The PM can use an annual public grant of up to £30,000 to decorate his Downing Street home, but renovations at No 11 reportedly spiralled up to £200,000.
Lord Geidt, the adviser on ministers’ interests, found Johnson had not been aware Tory donor Lord Brownlow initially had settled an invoice for the works.
But Lord Geidt said Johnson acted “unwisely” in allowing the refurbishment to go ahead without “more rigorous regard for how this would be funded”.
Stone is already investigating whether Johnson properly declared a £15,000 holiday on the Caribbean island of Mustique with his wife Carrie.
A Downing Street spokeswoman said: “Lord Geidt’s independent report shows the prime minister acted in accordance with the ministerial code at all times and sets out the background to the intended establishment of a Downing Street trust.

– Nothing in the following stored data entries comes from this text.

(** * dicom-cli: editing policy, write-back and rendering pipeline

    A shallow embedding of the parts of [dicom_cli.py] that carry the
    invariants of the tool: the windowing and quantisation of pixel data,
    the coercion and bulk propagation of tag edits, and the
    backup / write / clean-up protocol of [action_save_file]; and, beside
    them, the consistency check across files, the loading of datasets and
    the navigation between files, the rescaling and the preset keys of
    the image view, and the search for the files to open.

    Conventions.
    - NumPy float arithmetic is idealised as exact arithmetic over [Q];
      integer arrays are lists of [Z] with the [uint8] wrap-around
      written out. What is stated of intensities is what rounding
      cannot change (ranges, end points, order, the exactly
      representable cases), or is stated to within the unit that
      rounding can move. Python's own float product is a parameter
      ([FloatArith]).
    - Python functions that can raise are functions into [outcome];
      methods that also mutate state are state transformers ([Py]) in
      which the state reached before an exception survives it, as it does
      in Python.
    - pydicom element objects are mutable and shared by reference; they
      live in a store indexed by references, and datasets and [tag_map]
      entries hold references into it.
    - The file system is a finite map from paths to bytes.
    - Python built-ins, the pydicom codec and the system's refusals are
      the fields of the class [Externals]; pydicom's reader is the class
      [Loader], the directory scan the class [FileSystem]; widget calls
      that do not touch the modelled state (labels, titles,
      notifications) are left out. *)

From Stdlib Require Import ZArith QArith Qround Qminmax Lia Lqa.
From stdpp Require Import base option list strings pretty gmap.

Local Open Scope Z_scope.

(** ** Python outcomes *)

Inductive exn : Set :=
| ValueError | TypeError | IndexError | ZeroDivisionError
| AttributeError | RecursionError
| FileNotFoundError | PermissionError | EncodeError.

Inductive outcome (A : Type) : Type :=
| Ok (a : A)
| Raise (e : exn).
Arguments Ok {A} a.
Arguments Raise {A} e.

Definition obind {A B} (o : outcome A) (k : A -> outcome B) : outcome B :=
  match o with
  | Ok a => k a
  | Raise e => Raise e
  end.

(** [mapM] over a list, stopping at the first exception. *)
Fixpoint mapM {A B} (f : A -> outcome B) (l : list A) : outcome (list B) :=
  match l with
  | [] => Ok []
  | x :: l' =>
      obind (f x) (fun y => obind (mapM f l') (fun ys => Ok (y :: ys)))
  end.

(** ** Rendering pipeline: window and quantise *)

Module Render.

(** A 2-D float array (rows of samples) and a 2-D [uint8] array. *)
Definition Grid := list (list Q).
Definition Image8 := list (list Z).

Definition Qgt_bool (a b : Q) : bool := negb (Qle_bool a b).

(** [ndarray.min()] and [ndarray.max()]; NumPy raises [ValueError] on a
    zero-size array. *)
Definition grid_min (g : Grid) : outcome Q :=
  match concat g with
  | [] => Raise ValueError
  | x :: xs => Ok (fold_left Qmin xs x)
  end.

Definition grid_max (g : Grid) : outcome Q :=
  match concat g with
  | [] => Raise ValueError
  | x :: xs => Ok (fold_left Qmax xs x)
  end.

(** [np.clip(x, lo, hi)] is [minimum(maximum(x, lo), hi)]. *)
Definition clip (lo hi x : Q) : Q := Qmin (Qmax x lo) hi.

(** Division with the zero denominator made observable. *)
Definition true_divide (a b : Q) : outcome Q :=
  if Qeq_bool b 0%Q then Raise ZeroDivisionError else Ok (a / b)%Q.

(** [astype(np.uint8)]: truncation toward zero, then wrap-around. *)
Definition Qtrunc (q : Q) : Z :=
  if Qle_bool 0%Q q then Qfloor q else Qceiling q.

Definition astype_uint8 (q : Q) : Z := Qtrunc q mod 256.

Definition grid_map {A B} (f : A -> B) (g : list (list A)) : list (list B) :=
  map (map f) g.

Definition grid_mapM {A B} (f : A -> outcome B) (g : list (list A))
  : outcome (list (list B)) :=
  mapM (mapM f) g.

(** [np.zeros_like(a, dtype=np.uint8)] and [np.zeros_like(a)]. *)
Definition zeros_like {A} (g : list (list A)) : Image8 :=
  grid_map (fun _ => 0) g.

Definition zeros_like_float (g : Grid) : Grid :=
  grid_map (fun _ => 0%Q) g.

(** A window preset [(name, width, center)]; [None] is Python's [None]. *)
Record preset : Set := Preset {
  preset_name : string;
  window_width : option Z;
  window_center : option Z
}.
(** A list comprehension whose element expression can raise: the elements
    are evaluated in order and the first exception ends the comprehension. *)
Fixpoint comprehension {A B : Type} (f : A -> result B) (l : list A)
  : result (list B) :=
  match l with
  | [] => Ok []
  | a :: l' =>
      b <- f a ;;
      bs <- comprehension f l' ;;
      Ok (b :: bs)
  end.

(** ** Python strings *)

Module PyStr.

(** [str.isspace] on a code point below 256. *)
Definition is_space (c : ascii) : bool :=
  let n := nat_of_ascii c in
  (((9 <=? n) && (n <=? 13)) || ((28 <=? n) && (n <=? 32))
   || (n =? 133) || (n =? 160))%nat.

Fixpoint lstrip (s : string) : string :=
  match s with
  | EmptyString => EmptyString
  | String c s' => if is_space c then lstrip s' else s
  end.

(** [rstrip] drops a character when it is white space and everything
    after it has been dropped. *)
Fixpoint rstrip (s : string) : string :=
  match s with
  | EmptyString => EmptyString
  | String c s' =>
      match rstrip s' with
      | EmptyString => if is_space c then EmptyString else String c EmptyString
      | r => String c r
      end
  end.

(** [s.strip()] *)
Definition strip (s : string) : string := rstrip (lstrip s).

Definition is_blank (c : ascii) : bool := Ascii.eqb c " ".
(** C3: whenever the gaming_detection rule and the heavy_cap rule both match,
    the classifier answers gaming_detection; the trip of 3 days, 50 miles and
    2350 of receipts is tagged gaming_detection and not heavy_cap. *)
Theorem gaming_detection_shadows_heavy_cap :
  (forall days miles receipts,
      gaming_rule days miles receipts ->
      heavy_rule days miles receipts ->
      detect_outlier_case days miles receipts = "gaming_detection"%string)
  /\ gaming_rule 3 50 2350
  /\ heavy_rule 3 50 2350
  /\ detect_outlier_case 3 50 2350 = "gaming_detection"%string
  /\ detect_outlier_case 3 50 2350 <> "heavy_cap"%string.
Proof.
  split; [intros days miles receipts Hg _; now apply detect_gaming |].
  unfold gaming_rule, heavy_rule.
  repeat split; try lra; try lia; try reflexivity.
  vm_compute. discriminate.
Qed.

Lemma gaming_detection_shadows_heavy_cap_witness :
  detect_outlier_case 4 100 2301 = "gaming_detection"%string.
Proof.
  apply (proj1 gaming_detection_shadows_heavy_cap 4%Z 100 2301);
    unfold gaming_rule, heavy_rule; repeat split; try lra; lia.
Defined.
(** C4 as stated fails when the store rejects the write: with no quota
    left the message is shown but nothing is stored. *)
Lemma performCalculation_persists_counterexample :
  resultDiv_textContent (dom (run performCalculation (sample_world "" 0)))
  = "請輸入有效的出生年月日" /\
  result (readFromLS LS_KEYS.RESULT) (run performCalculation (sample_world "" 0))
  = Normal JSNull /\
  result (readFromLS LS_KEYS.RESULT) (run performCalculation (sample_world "" 0))
  <> Normal
       (JSString
          (resultDiv_textContent (dom (run performCalculation (sample_world "" 0))))).
Proof.
  split; [vm_compute; reflexivity|]. split; [vm_compute; reflexivity|].
  vm_compute. discriminate.
Qed.

Lemma applyTheme_normalizes_witness :
  setItem_succeeds LS_KEYS.THEME (RefHost.quote "light") (sample_world "" 4096) /\
  root_data_theme (dom (run (applyTheme (JSNumber 3)) (sample_world "" 4096)))
  = Some "light" /\
  themeToggle_checked (dom (run (applyTheme (JSNumber 3)) (sample_world "" 4096)))
  = false /\
  result (readFromLS LS_KEYS.THEME)
         (run (applyTheme (JSNumber 3)) (sample_world "" 4096))
  = Normal (JSString "light").
Proof.
  assert (Hs : setItem_succeeds LS_KEYS.THEME (RefHost.quote "light")
                 (sample_world "" 4096)) by (vm_compute; reflexivity).
  split; [exact Hs|].
  destruct (applyTheme_normalizes (HL := refHost_laws) (JSNumber 3)
              (sample_world "" 4096))
    as (n & [[Hd _]|[_ ->]] & _ & Hattr & Hchecked & Hload); [discriminate Hd|].
  split; [exact Hattr|]. split; [exact Hchecked|].
  apply (Hload (RefHost.quote "light")); [reflexivity|exact Hs].
Defined.

(** C6 as stated fails when the store rejects the write: with no quota
    left the dark theme is applied but not stored. *)
Lemma applyTheme_normalizes_counterexample :
  root_data_theme (dom (run (applyTheme (JSString "dark")) (sample_world "" 0)))
  = Some "dark" /\
  result (readFromLS LS_KEYS.THEME)
         (run (applyTheme (JSString "dark")) (sample_world "" 0))
  = Normal JSNull /\
  result (readFromLS LS_KEYS.THEME)
         (run (applyTheme (JSString "dark")) (sample_world "" 0))
  <> Normal (JSString "dark").
Proof.
  split; [vm_compute; reflexivity|]. split; [vm_compute; reflexivity|].
  vm_compute. discriminate.
Qed.


(** ** The calculator run on the reference host *)

(** No input: the prompt is shown and stored, no birth date is stored. *)
Example run_empty_input :
  let w := run onCalculateClick (sample_world "" 4096) in
  resultDiv_textContent (dom w) = "請輸入有效的出生年月日" /\
  items (localStorage w) !! LS_KEYS.RESULT
  = Some (RefHost.quote "請輸入有效的出生年月日") /\
  items (localStorage w) !! LS_KEYS.BIRTH = None.
Proof. vm_compute. repeat split. Qed.

(** A birth date after the clock. *)
Example run_future_date :
  resultDiv_textContent
    (dom (run onCalculateClick (sample_world "2024-03-02" 4096)))
  = "出生日期必須早於現在".
Proof. vm_compute. reflexivity. Qed.

(** A birth date 365.25 days before the clock: one dog year, 31 human
    years. *)
Example run_one_year :
  resultDiv_textContent
    (dom (run onCalculateClick
            (at_clock 1709186400000 (sample_world "2023-03-01" 4096))))
  = "狗狗現在大約 1 歲的狗年齡，" +:+ newline +:+ "換算成人類大約是 31 歲。".
Proof. vm_compute. reflexivity. Qed.
Definition set_state (st : State) (cl : CommandListBase) :=
  {| m_type := m_type cl; m_sp_command_state := m_sp_command_state cl;
     m_state := st;
     m_committed_frame_index := m_committed_frame_index cl;
     m_open_debug_groups := m_open_debug_groups cl;
     m_debug_group_names := m_debug_group_names cl |}.

Definition set_committed_frame_index (f : uint32) (cl : CommandListBase) :=
  {| m_type := m_type cl; m_sp_command_state := m_sp_command_state cl;
     m_state := m_state cl; m_committed_frame_index := f;
     m_open_debug_groups := m_open_debug_groups cl;
     m_debug_group_names := m_debug_group_names cl |}.

Definition set_open_debug_groups (gs : list string) (cl : CommandListBase) :=
  {| m_type := m_type cl; m_sp_command_state := m_sp_command_state cl;
     m_state := m_state cl;
     m_committed_frame_index := m_committed_frame_index cl;
     m_open_debug_groups := gs;
     m_debug_group_names := m_debug_group_names cl |}.

Definition set_debug_group_names (ns : gset string) (cl : CommandListBase) :=
  {| m_type := m_type cl; m_sp_command_state := m_sp_command_state cl;
     m_state := m_state cl;
     m_committed_frame_index := m_committed_frame_index cl;
     m_open_debug_groups := m_open_debug_groups cl;
     m_debug_group_names := ns |}.

(** The constructor.  The members it does not list take their in-class
    initialisers of CommandListBase.h (not under src/): the state machine
    starts in [Pending] with frame index 0, no open group, an empty pool. *)
Definition new (type : N) : CommandListBase :=
  {| m_type := type;
     m_sp_command_state := CommandState_Create type;
     m_state := Pending;
     m_committed_frame_index := 0;
     m_open_debug_groups := [];
     m_debug_group_names := ∅ |}.

Definition stack_empty (cl : CommandListBase) : bool :=
  bool_decide (m_open_debug_groups cl = []).

(** [PushOpenDebugGroup]: the name is interned in the pool and the pooled
    string is put on the stack. *)
Definition PushOpenDebugGroup (name : string) : M CommandListBase string :=
  modify (λ cl, set_debug_group_names ({[ name ]} ∪ m_debug_group_names cl) cl) ;;
  modify (λ cl, set_open_debug_groups (name :: m_open_debug_groups cl) cl) ;;
  ret name.

Definition PushDebugGroup (name : string) : M CommandListBase unit :=
  dict_name <- PushOpenDebugGroup name ;;
  ret tt.

Definition PopDebugGroup : M CommandListBase unit :=
  cl <- get ;;
  if stack_empty cl then throw underflow_error
  else modify (set_open_debug_groups (tail (m_open_debug_groups cl))).

(** [GetTopOpenDebugGroup]. *)
Definition GetTopOpenDebugGroup (cl : CommandListBase) : string :=
  match m_open_debug_groups cl with
  | [] => ""
  | top :: _ => top
  end.

Definition Reset (debug_group : string) : M CommandListBase unit :=
  cl <- get ;;
  if negb (bool_decide (m_state cl = Pending)) then throw logic_error
  else
    let debug_group_changed :=
      stack_empty cl
      || negb (bool_decide (hd ""%string (m_open_debug_groups cl) = debug_group)) in
    when (negb (stack_empty cl) && debug_group_changed) PopDebugGroup ;;
    when (negb (bool_decide (debug_group = ""%string)) && debug_group_changed)
         (PushDebugGroup debug_group).

(** [SetProgramBindings]; [ProgramBindingsBase::Apply] writes to the backend
    command buffer and none of the members above. *)
Definition SetProgramBindings (program_bindings : address)
    : M CommandListBase unit :=
  cl <- get ;;
  if negb (bool_decide (m_state cl = Pending)) then throw logic_error
  else
    modify (set_command_state {| p_program_bindings := Some program_bindings |}).

Definition GetCurrentFrameIndex (queue : CommandQueueBase) : uint32 :=
  GetCurrentFrameBufferIndex queue.

Definition Commit (queue : CommandQueueBase) : M CommandListBase unit :=
  cl <- get ;;
  if negb (bool_decide (m_state cl = Pending)) then throw logic_error
  else
    modify (set_committed_frame_index (GetCurrentFrameIndex queue)) ;;
    modify (set_state Committed) ;;
    cl <- get ;;
    when (negb (stack_empty cl)) PopDebugGroup.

“The report shows how, at all times, the prime minister followed the advice of officials and he has made a declaration in his list of ministerial interests, as advised by Lord Geidt.
“The House of Commons rules and Electoral Commission guidance are clear that support relating to ministerial activity should be declared through ministerial declarations and this has been done.”
In April, Labour backbencher Margaret Hodge also called for Stone to investigate.
The former chair of the Commons Public Accounts Committee said Johnson had “repeatedly failed to be honest, open or transparent” about the donations and gifts he receives.